La muerte del último insomnio
Él escuchó mi último pensamiento antes de ser devorado por una Esperanza, que así nombró el Gobierno a la pandemia final. Cada vez somos menos. Tampoco escuchan nuestras voces interiores. Deambulamos sobre la piel de los muertos-vivientes.
¿Qué es hablar, sin dolernos el camino?
Otra consecuencia pandémica fue la paulatina mudez. Nos desgarraron una a una cada palabra, en un insufrible suplicio, hasta convertimos en pequeños murmullos. La penúltima voz de mi mente dijo que la amaba. Amar como amo no está permitido. Irremediablemente la enfermedad de la Esperanza drenó a mi amada y su eterna sonrisa, hasta la mudez final. Amar es un verbo finiquitado. Todos olvidaron cómo sonreír. Somos insomnios neutros, afásicos e inexpresivos; además, nos arrebataron nuestros géneros.
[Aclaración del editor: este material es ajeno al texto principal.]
(* ===== verification/PqFrame.v ===== *)
(** * Authenticated control frames ([src/src/cryptography/pqHealingFrame.ts])

    Healing records travel in cells of the size of a chunk frame:
    [type | binding | counter | reserved | epoch | nonce] in the clear and
    authenticated, then [length | record | zero padding] encrypted.  Allocation
    and release of module memory have no counterpart; the random nonce is an
    argument. *)

From S2P Require Import Prelude Bytes Constants Crypto MlKem PqRecord X25519 Ratchet WireFrames.
Local Open Scope Z_scope.

Definition CONTROL_ID_OFFSET : Z := FRAME_TYPE_LEN.
Definition CTRL_COUNTER_OFFSET : Z := CONTROL_ID_OFFSET + RATCHET_DHPUB_LEN.
Definition RESERVED_OFFSET : Z := CTRL_COUNTER_OFFSET + RATCHET_N_LEN.
Definition EPOCH_OFFSET : Z := RESERVED_OFFSET + RATCHET_PN_LEN.
Definition NONCE_OFFSET : Z := EPOCH_OFFSET + PQ_EPOCH_LEN.
Definition PQ_CONTROL_FRAME_HEADER_BYTES : Z :=
  FRAME_TYPE_LEN + RATCHET_DHPUB_LEN + RATCHET_N_LEN + RATCHET_PN_LEN + PQ_EPOCH_LEN
  + RATCHET_NONCE_LEN.
Definition PQ_CONTROL_FRAME_PLAINTEXT_BYTES : Z :=
  WIRE_CHUNK_FRAME_LEN - PQ_CONTROL_FRAME_HEADER_BYTES - crypto_aead_chacha20poly1305_ietf_ABYTES.
Definition RECORD_LENGTH_BYTES : Z := 4.
Definition KEY_DOMAIN : bytes := text "p2party/pq-control-frame/key/v1" ++ [byte_of 0].

Inductive PqControlFrameErrorCode :=
  | authentication_failed | frame_binding_mismatch | epoch_mismatch | invalid_direction
  | invalid_frame | invalid_padding | record_mismatch.
Inductive ControlError :=
  | PqControlFrameError (code : PqControlFrameErrorCode)
  | HealingThrow (e : PqError)
  | CryptoModule (e : CryptoError)
  | UnsupportedSuite.
#[export] Instance PqControlFrameErrorCode_eq_dec : EqDecision PqControlFrameErrorCode.
Proof. solve_decision. Defined.

Abbreviation ctl A := (result ControlError A).
Definition cfail {A} (code : PqControlFrameErrorCode) : ctl A := Err (PqControlFrameError code).
Definition ccheck (ok : bool) (code : PqControlFrameErrorCode) : ctl unit :=
  require ok (PqControlFrameError code).

Definition frameRequireBytes (value : bytes) (length : Z) : ctl unit :=
  ccheck (blen value =? length) invalid_frame.
Definition frameRequireU64 (value : Z) : ctl unit := ccheck (is_u64 value) invalid_frame.

Definition directionTag (direction : string) : ctl Z :=
  if bool_decide (direction = "initiator-to-responder"%string) then Ok 1
  else if bool_decide (direction = "responder-to-initiator"%string) then Ok 2
  else cfail invalid_direction.

Definition suiteTag (suite : MlKemSuiteDescriptor) : ctl Z :=
  match getMlKemSuite (parameterSet suite) with
  | None => Err UnsupportedSuite
  | Some canonical =>
      ccheck (bool_decide (standardName suite = standardName canonical)
              && (publicKeyBytes suite =? publicKeyBytes canonical)
              && (secretKeyBytes suite =? secretKeyBytes canonical)
              && (ciphertextBytes suite =? ciphertextBytes canonical)
              && (sharedSecretBytes suite =? sharedSecretBytes canonical)
              && (keyPairRandomBytes suite =? keyPairRandomBytes canonical)
              && (encapsRandomBytes suite =? encapsRandomBytes canonical)) invalid_frame;;
      if parameterSet suite =? 768 then Ok 1
      else if parameterSet suite =? 512 then Ok 2
      else if parameterSet suite =? 1024 then Ok 3
      else cfail invalid_frame
  end.

Definition encodeU64 (value : Z) : bytes := put_u64 (zeros 8) 0 value.

(** The writes into the HKDF info buffer. *)
Definition frameKeyInfo (suite_tag direction_tag : Z) (binding epochBytes : bytes) : bytes :=
  let info := zeros (blen KEY_DOMAIN + 1 + 1 + blen binding + blen epochBytes) in
  let info := bset info 0 KEY_DOMAIN in
  let info := bset info (blen KEY_DOMAIN) [byte_of suite_tag] in
  let info := bset info (blen KEY_DOMAIN + 1) [byte_of direction_tag] in
  let info := bset info (blen KEY_DOMAIN + 2) binding in
  bset info (blen KEY_DOMAIN + 2 + blen binding) epochBytes.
¿Cómo morir si ya nadie duerme ni despierta?
Durante la pandemia de las esperanzas, los muertos-vivientes transportaban a los pocos que quedábamos hasta el Abismo, ese lugar donde —después de perder los verbos, los sueños, las voces, el género y la sensibilidad— nos arrojaban para desaparecernos. Al menos, eso me contaron antes de quedarme sola. Ya sentía el ardor de la luz, según me acercaban hacia esa muerte que nos consume hasta la apatía final.
¡Escuché un susurro, queda otro insomnio! Mientras queden más, tengo que luchar. Finalmente soñé hasta despertar. Renació mi cuerpo, mi sexo, acaricié mis labios, sonreí palabras.
“No te vayas, la esperanza es otra cosa”, grité al último insomnio antes de arrojarse al abismo.